WHAT THE TASK REQUIRES => Within the records below, reproduce without change the lines from the line that has "intros x Hx." through the line that has "- by destruct header.", and only those.

***** GIVEN RECORDS *****

Lemma relink_rest_spec p b s :
  wf_store (entries s) -> entries s !! p = Some b -> Forall (fun o => forall x, o = Some x -> present s x) [pindexBestHeader s; pindexBestInvalid s] ->
  exists s', relink_rest p b s = Ok s' /\ (exists skip, entries s' = <[p := set_pskip b skip]> (entries s)) /\ wf_store (entries s') /\
    (forall x, x ∈ setBlockIndexCandidates s' <-> x ∈ setBlockIndexCandidates s \/ (x = p /\ candidate b)) /\ m_blocks_unlinked s' = m_blocks_unlinked s /\
    setDirtyBlockIndex s' = setDirtyBlockIndex s /\
    Forall (fun o => forall x, o = Some x -> present s' x) [pindexBestHeader s'; pindexBestInvalid s'] /\
    m_block_index s' = m_block_index s /\ m_failed_blocks s' = m_failed_blocks s /\ m_chain s' = m_chain s /\
    pindexBestForkTip s' = pindexBestForkTip s /\ pindexBestForkBase s' = pindexBestForkBase s.
Proof.
  intros Hwf Hp Hbest. apply Forall_cons_iff in Hbest as [Hbh Hbest]. apply Forall_cons_iff in Hbest as [Hbi _]. unfold relink_rest.
  destruct (IsValid_returns b BLOCK_VALID_TRANSACTIONS eq_refl) as [vt Evt]. rewrite Evt. cbn [obind]. pose proof (candidate_spec b vt Evt) as Hcand.
  set (cand := vt && _) in *. rewrite deref_opt_spec by (destruct cand; exact Hbi). cbn [obind]. set (inv := failed b && _).
  destruct (BuildSkip_preserves_block_tree _ p b Hwf Hp) as (st' & Est & Hwf2 & _ & _).
  replace (entries (if inv then _ else _)) with (entries s) by (by destruct inv, cand). rewrite Est. cbn [obind].
  assert (Hst : exists skip, st' = <[p := set_pskip b skip]> (entries s)).
  { destruct (BuildSkip_eq _ p b Hwf Hp) as [E|(k & E & _)]; rewrite Est in E; injection E as ->; [|by exists k].
    exists (pskip b). rewrite insert_id; [done|]. rewrite Hp. by destruct b. }
  destruct (IsValid_returns b BLOCK_VALID_TREE eq_refl) as [vh Evh]. rewrite Evh. cbn [obind].
  assert (Hpres : forall x, present s x -> is_Some (st' !! x)).
  { intros x Hx. destruct Hst as [skip ->]. apply lookup_insert_is_Some. destruct (decide (p = x)); [by left|by right]. }
  rewrite deref_opt_spec by (destruct inv, cand; intros x Hx; by apply Hpres, Hbh). cbn [obind]. set (header := vh && _). eexists. split; [reflexivity|].
  assert (Hp' : is_Some (st' !! p)) by (apply Hpres; by eexists). split_and!.
  - destruct Hst as [skip E]. exists skip. by destruct header.
  - by destruct header.
  - intros x. transitivity (x ∈ (if cand then {[p]} ∪ setBlockIndexCandidates s else setBlockIndexCandidates s)); [by destruct header, inv, cand|].
    rewrite <- Hcand. destruct cand; [rewrite elem_of_union, elem_of_singleton; tauto|split; [by left|]; by intros [?|[_ ?]]].
  - by destruct header, inv, cand.
  - by destruct header, inv, cand.
  - repeat apply Forall_cons_2; [| |apply Forall_nil_2]; intros x; destruct header, inv, cand; cbn; try (intros [= <-]; exact Hp'); intros Hx; apply Hpres; first [exact (Hbh _ Hx)|exact (Hbi _ Hx)].
  - by destruct header, inv, cand.
  - by destruct header, inv, cand.
  - by destruct header, inv, cand.
  - by destruct header, inv, cand.
  - by destruct header, inv, cand.
Qed.

Lemma relink_spec p s b :
  wf_store (entries s) -> works (entries s) -> entries s !! p = Some b -> in_u 32 (nBits b) ->
  Forall (fun o => forall x, o = Some x -> present s x) [pindexBestHeader s; pindexBestInvalid s] ->
  exists s', relink p s = Ok s' /\ relinked p s s' (summed (pprev b ≫= (fun q => entries s !! q)) b) /\ wf (nChainWork (summed (pprev b ≫= (fun q => entries s !! q)) b)) /\
    setDirtyBlockIndex s' = (if inherits_failure (pprev b ≫= (fun q => entries s !! q)) b then {[p]} ∪ setDirtyBlockIndex s else setDirtyBlockIndex s).
Proof.
  intros Hwf Hw Hp Hbits' Hbest.
  assert (Hprev : forall q, pprev b = Some q -> is_Some (entries s !! q)).
  { intros q Hq. pose proof (wf_pprev _ _ _ (Hwf p b Hp)) as H'. rewrite Hq in H'. destruct H' as (bq & Hq' & _). by eexists. }
  pose proof (chain_tx_waits (entries s) b) as Hwaits. set (prev := pprev b ≫= (fun q => entries s !! q)) in *.
  destruct (chain_work_wf prev b Hbits') as [Eproof Hwork].
  { intros bp E. unfold prev in E. destruct (pprev b) as [q|]; [|done]. cbn in E. by apply (Hw q). }
  unfold relink, deref. rewrite Hp. cbn [of_option obind]. rewrite (deref_opt_spec _ _ Hprev). fold prev. cbn [obind]. rewrite Eproof. cbn [obind].
  change (add _ _) with (chain_work prev b). destruct (chain_tx prev b) as [chainTx waits] eqn:Etx. cbn [snd] in Hwaits.
  change (negb (failed b) && match prev with Some bp => failed bp | None => false end) with (inherits_failure prev b).
  set (s1 := match pprev b with Some q => _ | None => s end).
  assert (Eb1 : set_sums (chain_work prev b) (match prev with Some bp => Z.max (nTimeMax bp) (nTime b) | None => nTime b end) chainTx
    (if inherits_failure prev b then Z.lor (nStatus b) BLOCK_FAILED_CHILD else nStatus b) b = summed prev b) by (unfold summed; by rewrite Etx). rewrite Eb1.
  set (s2 := set_entries (insert p (summed prev b)) _).
  assert (E2 : entries s2 = <[p := summed prev b]> (entries s) /\ pindexBestHeader s2 = pindexBestHeader s /\ pindexBestInvalid s2 = pindexBestInvalid s /\
    setBlockIndexCandidates s2 = setBlockIndexCandidates s /\ m_block_index s2 = m_block_index s /\ m_failed_blocks s2 = m_failed_blocks s /\ m_chain s2 = m_chain s /\
    pindexBestForkTip s2 = pindexBestForkTip s /\ pindexBestForkBase s2 = pindexBestForkBase s /\ m_blocks_unlinked s2 = m_blocks_unlinked s1 /\
    setDirtyBlockIndex s2 = (if inherits_failure prev b then {[p]} ∪ setDirtyBlockIndex s else setDirtyBlockIndex s)).
  { unfold s2, s1. destruct (inherits_failure prev b), (pprev b); try done; by destruct waits. }
  destruct E2 as (Ent & Eh & Ei & Ec & Ex & Ef & Ech & Eft & Efb & Eu & Ed).
  destruct (relink_rest_spec p (summed prev b) s2) as (s' & Er & [skip Hs'] & Hwf' & Hc' & Hu' & Hd' & Hb' & Hrest).
  - rewrite Ent. eapply same_tree_wf; [|exact Hwf]. by apply (same_tree_insert _ p b).
  - rewrite Ent. apply lookup_insert_eq.
  - rewrite Eh, Ei. eapply Forall_impl; [exact Hbest|]. intros o Ho x Hx. unfold present. rewrite Ent. apply lookup_insert_is_Some.
    destruct (decide (p = x)); [by left|right; split; [done|by apply Ho]].
  - exists s'. split; [exact Er|]. split; [|split; [exact Hwork|by rewrite Hd', Ed]]. split.
    + exists skip. rewrite Hs', Ent. by rewrite insert_insert_eq.
    + done.
    + intros x. by rewrite Hc', Ec.
    + intros q x. rewrite Hu', Eu. unfold s1. change (waiting (entries s) (summed prev b) q) with (waiting (entries s) b q). destruct (pprev b) as [q'|] eqn:Eq.
      * specialize (Hwaits q' eq_refl (Hprev q' eq_refl)). destruct waits; [|split; [by left|]; intros [?|(-> & Hq)]; [done|]; assert (q = q') as -> by (destruct Hq as [? _]; congruence); by apply Hwaits in Hq].
        cbn [m_blocks_unlinked set_unlinked]. rewrite elem_of_app, list_elem_of_singleton. split.
        -- intros [?|[= -> ->]]; [by left|right; split; [done|by apply Hwaits]].
        -- intros [?|(-> & Hq)]; [by left|right]. destruct Hq as [? _]. congruence.
      * split; [by left|]. intros [?|(_ & ? & _)]; congruence.
    + done.
    + by rewrite Ex, Ef, Ech, Eft, Efb in Hrest.
Qed.
(** A batch adds at most one key per operation. *)
Lemma batch_keys b (v : CDBWrapper D) : (length (ldb_entries (pdb (WriteBatch b v))) <= length (ldb_entries (pdb v)) + length (batch_ops b))%nat.
Proof.
  set (l := ldb_entries (pdb (WriteBatch b v))). assert (Hnd : NoDup l.*1).
  { pose proof (ldb_entries_sorted (pdb (WriteBatch b v))) as Hs. fold l in Hs. induction Hs as [|x l' Hs IH Hx]; [constructor|]. cbn [fmap list_fmap]. constructor; [|exact IH].
    intros (y & E & Hy)%list_elem_of_fmap. rewrite Forall_forall in Hx. specialize (Hx y Hy). cbn in Hx. by rewrite E, bytes_ltb_irrefl in Hx. }
  assert (Hsub : l.*1 ⊆ (ldb_entries (pdb v)).*1 ++ map op_key (batch_ops b)).
  { intros k ((k' & x) & -> & Hx)%list_elem_of_fmap. apply ldb_entries_Get in Hx. cbn [pdb WriteBatch fst] in *. rewrite ldb_Get_Write in Hx. apply elem_of_app.
    destruct (fold_ops_cases k' (batch_ops b) (ldb_Get k' (pdb v))) as [E|[E|(y & Hy & E)]]; rewrite E in Hx; [left|done|right].
    - apply ldb_entries_Get in Hx. exact (list_elem_of_fmap_2 fst _ _ Hx).
    - exact (list_elem_of_fmap_2 op_key _ _ Hy). }
  apply NoDup_submseteq in Hsub; [|done]. apply submseteq_length in Hsub. rewrite length_app, !length_fmap in Hsub. exact Hsub.
Qed.
(* ===== verification/Accept.v ===== *)
(** * Accept: headers enter the tree (src/src/validation.cpp)

    [AcceptBlockHeader] and [ProcessNewBlockHeaders] join the checks of [Block]
    with the tree of [ChainState].  Whether the node is in its initial
    download, the clock and the checkpoints are arguments; the recovery of keys
    from signatures is a parameter.  The failed blocks are visited in the order
    of their pointers.  [CheckBlockIndex], a debugging check that is off by
    default, and the notification of [NotifyHeaderTip] are left out. *)

From Stdlib Require Import ZArith List Lia Bool String.
From stdpp Require Import base decidable list option gmap sets fin_sets sorting.
From S2P Require Import Prelude Uint256 Primitives Chain Consensus Script Hash Serialize Merkle Standard Coins Utxo SigHash Interpreter TxVerify Pow Pos Block ChainState.
Import arith_uint256.
Local Open Scope Z_scope.
Local Open Scope outcome_scope.

(** ** Block signatures *)

Definition IsDERSignature (vchSig : bytes) (haveHashType : bool) : bool := IsValidSignatureEncoding vchSig haveHashType.

Definition IsCanonicalBlockSignature (CheckLowS : bytes -> bool) (block : CBlockHeader) (checkLowS : bool) : bool :=
  if header_IsProofOfWork block then match vchBlockSig block with [] => true | _ => false end
  else if checkLowS then match IsLowDERSignature CheckLowS (vchBlockSig block) false with None => true | Some _ => false end
  else IsDERSignature (vchBlockSig block) false.

Definition CheckCanonicalBlockSignature (CheckLowS : bytes -> bool) (block : CBlockHeader) : bool :=
  let ret := IsCanonicalBlockSignature CheckLowS block false in
  if ret then IsCanonicalBlockSignature CheckLowS block true else ret.

(** ** Descendants of failed blocks *)

(** [m_failed_blocks] is a [std::set] of pointers. *)
Definition failed_blocks (s : ChainState) : list ptr := merge_sort Pos.le (elements (m_failed_blocks s)).

Fixpoint find_failed (l : list ptr) (pindexPrev : ptr) (s : ChainState) : outcome (option ptr) :=
  match l with
  | [] => Ok None
  | failedit :: l =>
    b <-! deref (entries s) failedit ;
    a <-! GetAncestor (entries s) pindexPrev (Chain.nHeight b) ;
    if bool_decide (a = Some failedit) then if invalid b then Ok (Some failedit) else Fail
    else find_failed l pindexPrev s
  end.

Fixpoint mark_children (fuel : nat) (failedit invalid_walk : ptr) (s : ChainState) : outcome ChainState :=
  if decide (invalid_walk = failedit) then Ok s
  else match fuel with
  | O => NoFuel
  | S fuel =>
    b <-! deref (entries s) invalid_walk ;
    prev <-! of_option (pprev b) ;
    mark_children fuel failedit prev
      (set_dirty invalid_walk (set_entries (insert invalid_walk (set_nStatus b (Z.lor (nStatus b) BLOCK_FAILED_CHILD))) s))
  end.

*****

SOLVED EXERCISE =>
  { intros x Hx. destruct Hst as [skip ->]. apply lookup_insert_is_Some. destruct (decide (p = x)); [by left|by right]. }
  rewrite deref_opt_spec by (destruct inv, cand; intros x Hx; by apply Hpres, Hbh). cbn [obind]. set (header := vh && _). eexists. split; [reflexivity|].
  assert (Hp' : is_Some (st' !! p)) by (apply Hpres; by eexists). split_and!.
  - destruct Hst as [skip E]. exists skip. by destruct header.
  - by destruct header.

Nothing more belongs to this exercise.